Lemma env_ok_files f s : env_ok s → env_ok (es_set_files f s).
Proof. by apply env_ok_sub. Qed.
Lemma heap_some_alter f ref r s : is_Some (es_heap s !! r) → is_Some (es_heap (alter_doc f ref s) !! r).
Proof. intros [d Hd]. simpl. rewrite list_lookup_alter. case_decide; [subst; rewrite Hd|]; by eexists. Qed.

(** Answering a request only sends. *)
Lemma quiet_respond uid sid cid msg w : quiet (respond uid sid cid msg) w tt.
Proof. unfold respond. destruct (if_truthy cid); [apply quiet_emit|apply quiet_ret]. Qed.

(** ** Every handler returns, and keeps the invariant *)
Definition safe (m : M W unit) : Prop :=
  ∀ w, env_ok (w_loc w) → ∃ w', m w = (Ok tt, w') ∧ env_ok (w_loc w').

Lemma quiet_safe m : (∀ w, quiet m w tt) → safe m.
Proof. intros Hm w Hw. destruct (Hm w) as [es ->]. by eexists. Qed.

Lemma safe_handleSync uid sid uuid ino buf : safe (handleSync uid sid uuid ino buf).
Proof.
  intros w Hok. unfold handleSync. mstep by done.
  destruct (doc_ref (w_loc w) uuid ino) as [ref|] eqn:Href; [|by exists w].
  destruct (env_ok_doc _ _ _ _ Hok Href) as (d & Hd & Hdu & Hdi & Hus).
  rewrite (bind_ok _ _ _ _ _ (get_doc_run ref d w Hd)).
  destruct (y_decode buf) as [[body|body|]|]; [| |by exists w|by exists w].
  - destruct (y_read body (d_y d)) as [[[y upd] rep]|]; [|by exists w].
    mstep by done. set (w1 := set_loc _ w).
    assert (es_heap (w_loc w1) !! ref = Some (doc_set_y y d)) as Hd1.
    { simpl. by rewrite list_lookup_alter_eq, Hd. }
    destruct (fire_update_run ref _ upd w1 Hd1) as [es He]. rewrite (bind_ok _ _ _ _ _ He).
    set (w2 := add_outs es _).
    assert (env_ok (w_loc w2)) as Hok2.
    { apply env_ok_flushed; [by eexists|]. by apply env_ok_alter. }
    destruct rep as [r|]; [|by exists w2]. destruct (quiet_send uid uuid ino r (Some sid) w2) as [es' ->].
    by eexists.
  - destruct (a_apply body (d_awareness d)) as [[a change]|]; [|by exists w].
    mstep by done. set (w1 := set_loc _ w).
    assert (env_ok (w_loc w1)) as Hok1 by (by apply env_ok_alter).
    destruct change as [u|]; simpl; [|by exists w1].
    assert (es_heap (w_loc w1) !! ref = Some (doc_set_awareness a d)) as Hd1.
    { simpl. by rewrite list_lookup_alter_eq, Hd. }
    destruct (awareness_run ref _ u (Some uid) w1 Hd1) as [es ->]. eexists. split; [done|].
    apply env_ok_alter; [done| |done]. intros d' _. by apply track_clients_nonempty.
Qed.

Lemma safe_handleOpenAck uid sid uuid ino : safe (handleOpenAck uid sid uuid ino).
Proof.
  intros w Hok. unfold handleOpenAck. mstep by done.
  destruct (doc_ref (w_loc w) uuid ino) as [ref|] eqn:Href; [|by exists w].
  destruct (env_ok_doc _ _ _ _ Hok Href) as (d & Hd & _).
  rewrite (bind_ok _ _ _ _ _ (get_doc_run ref d w Hd)).
  destruct (quiet_send uid (d_uuid d) ino (y_enc_step1 (d_y d)) None w) as [es He].
  rewrite (bind_ok _ _ _ _ _ He). destruct (a_clients _) as [|a l]; [by eexists|].
  destruct (quiet_send uid (d_uuid d) ino (a_encode (d_awareness d) (a :: l)) (Some sid) (add_outs es w)) as [es' ->].
  by eexists.
Qed.

(** The state after a flush. *)
Definition flush_state (ref : nat) d s : EnvState Y A F :=
  if d_isDisplaced d || d_isConflicting d then s
  else match ag_stat (d_uuid d) (d_path d) (es_files s) with
       | Some stat => if st_isDir stat then alter_doc doc_set_displaced ref s
                      else es_set_files (written (d_uuid d) (d_path d) (y_text (d_y d)) (es_files s)) s
       | None => alter_doc doc_set_displaced ref s
       end.

Lemma flush_run ref d w :
  es_heap (w_loc w) !! ref = Some d →
  ∃ es, flush ref w = (Ok tt, add_outs es (set_loc (flush_state ref d) w)).
Proof.
  intros Hd. unfold flush, flush_state. rewrite (bind_ok _ _ _ _ _ (get_doc_run ref d w Hd)).
  destruct (d_isDisplaced d || d_isConflicting d) eqn:Hb.
  { exists []. rewrite add_outs_nil. by destruct w. }
  mstep by done. cbv zeta.
  assert (∃ es, bind (upd_doc ref doc_set_displaced)
      (λ _, sendFileMovedOrDeleted (okeys (d_users d)) (d_uuid d) (d_ino d)) w =
      (Ok tt, add_outs es (set_loc (alter_doc doc_set_displaced ref) w))) as Hdis.
  { mstep by done. destruct (quiet_broadcast_active (okeys (d_users d)) (d_uuid d) (FSDisplaced (d_uuid d) (d_ino d))
      (set_loc (alter_doc doc_set_displaced ref) w)) as [es He]. exists es. exact He. }
  unfold set_loc in *. destruct (ag_stat _ _ _) as [st|]; simpl; [|exact Hdis].
  destruct (st_isDir st); simpl; [exact Hdis|].
  apply (setFileContent_run ref d (y_text (d_y d)) w Hd).
Qed.

Lemma env_ok_flush_state ref d s : env_ok s → env_ok (flush_state ref d s).
Proof.
  intros Hok. unfold flush_state. destruct (_ || _); [done|].
  destruct (ag_stat _ _ _) as [st|]; [destruct (st_isDir st)|];
    try (by apply env_ok_alter); by apply env_ok_files.
Qed.

Lemma safe_flush_timer ref : safe (flush_timer ref).
Proof.
  intros w Hok. unfold flush_timer. mstep by done. mstep by done.
  destruct (es_flush (w_loc w) !! ref) as [due|] eqn:Hf; [|by exists w].
  destruct (due <=? w_now w); [|by exists w]. mstep by done. set (w1 := set_loc _ w).
  destruct Hok as [Hro Hus]. destruct (proj2 Hro ref due Hf) as [d Hd].
  destruct (flush_run ref d w1 Hd) as [es ->]. eexists. split; [done|]. apply env_ok_flush_state.
  apply (env_ok_sub (w_loc w)); [done| |done|by split].
  intros r t. simpl. rewrite lookup_delete. case_decide; [done|]. by intros ->; eexists.
Qed.

Lemma safe_handleConflictResolve uid sid uuid ino decision :
  safe (handleConflictResolve uid sid uuid ino decision).
Proof.
  intros w Hok. unfold handleConflictResolve. mstep by done.
  destruct (doc_ref (w_loc w) uuid ino) as [ref|] eqn:Href.
  2:{ destruct (quiet_emit (Redis "socket.send" (Some (meta_us uid sid)) (SocketSend uid sid "fs" (FSLost ino))) w)
        as [es He]. eexists. by split; [exact He|]. }
  destruct (env_ok_doc _ _ _ _ Hok Href) as (d & Hd & _).
  rewrite (bind_ok _ _ _ _ _ (get_doc_run ref d w Hd)).
  assert (∃ w1 d1, (match decision with
      | keep => setFileContent ref (y_text (d_y d))
      | reload => bind (loadFileContent ref true) (λ _, ret tt)
      end) w = (Ok tt, w1) ∧ env_ok (w_loc w1) ∧ es_heap (w_loc w1) !! ref = Some d1)
    as (w1 & d1 & Hr & Hok1 & Hd1).
  { destruct decision.
    - destruct (setFileContent_run ref d (y_text (d_y d)) w Hd) as [es He]. eexists _, d.
      split; [exact He|]. split; [by apply env_ok_files|done].
    - destruct (ag_read (d_uuid d) (d_path d) (es_files (w_loc w))) as [c|] eqn:Hrd.
      + destruct (loadFileContent_run ref d true c w Hd Hrd) as [es He].
        eexists _, (doc_set_y (loaded true c (d_y d)).1 d). rewrite (bind_ok _ _ _ _ _ He).
        split; [done|]. simpl. split.
        * apply env_ok_flushed; [apply heap_some_alter; by eexists|by apply env_ok_alter].
        * destruct (y_replace c (d_y d)).2; simpl; by rewrite list_lookup_alter_eq, Hd.
      + exists w, d. rewrite (bind_ok _ _ _ _ _ (loadFileContent_fail ref d true w Hd Hrd)). done. }
  rewrite (bind_ok _ _ _ _ _ Hr). mstep by done. set (w2 := set_loc _ w1).
  assert (es_heap (w_loc w2) !! ref = Some (doc_set_conflict false "" d1)) as Hd2.
  { simpl. by rewrite list_lookup_alter_eq, Hd1. }
  rewrite (bind_ok _ _ _ _ _ (get_doc_run ref _ w2 Hd2)).
  match goal with |- context [sendConflictResolved ?a ?b ?c] =>
    destruct (quiet_broadcast_active b a (FSResolved a c) w2) as [es He] end.
  eexists. split; [exact He|]. by apply env_ok_alter.
Qed.

(** *** Closing *)
Definition leave (uid : string) (a : A) d : Doc Y A :=
  doc_set_awareness a (doc_set_users (odel uid (d_users d)) d).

__________

Within the material above, extract exactly the lines that start at the line containing "then alter_doc doc_set_displaced ref s" and stop after the line containing "(set_loc (alter_doc doc_set_displaced ref) w)) as", and only those.

» **Exercise output**
       | Some stat => if st_isDir stat then alter_doc doc_set_displaced ref s
                      else es_set_files (written (d_uuid d) (d_path d) (y_text (d_y d)) (es_files s)) s
       | None => alter_doc doc_set_displaced ref s
       end.

Lemma flush_run ref d w :
  es_heap (w_loc w) !! ref = Some d →
  ∃ es, flush ref w = (Ok tt, add_outs es (set_loc (flush_state ref d) w)).
Proof.
  intros Hd. unfold flush, flush_state. rewrite (bind_ok _ _ _ _ _ (get_doc_run ref d w Hd)).
  destruct (d_isDisplaced d || d_isConflicting d) eqn:Hb.
  { exists []. rewrite add_outs_nil. by destruct w. }
  mstep by done. cbv zeta.
  assert (∃ es, bind (upd_doc ref doc_set_displaced)
      (λ _, sendFileMovedOrDeleted (okeys (d_users d)) (d_uuid d) (d_ino d)) w =
      (Ok tt, add_outs es (set_loc (alter_doc doc_set_displaced ref) w))) as Hdis.
  { mstep by done. destruct (quiet_broadcast_active (okeys (d_users d)) (d_uuid d) (FSDisplaced (d_uuid d) (d_ino d))
      (set_loc (alter_doc doc_set_displaced ref) w)) as [es He]. exists es. exact He. }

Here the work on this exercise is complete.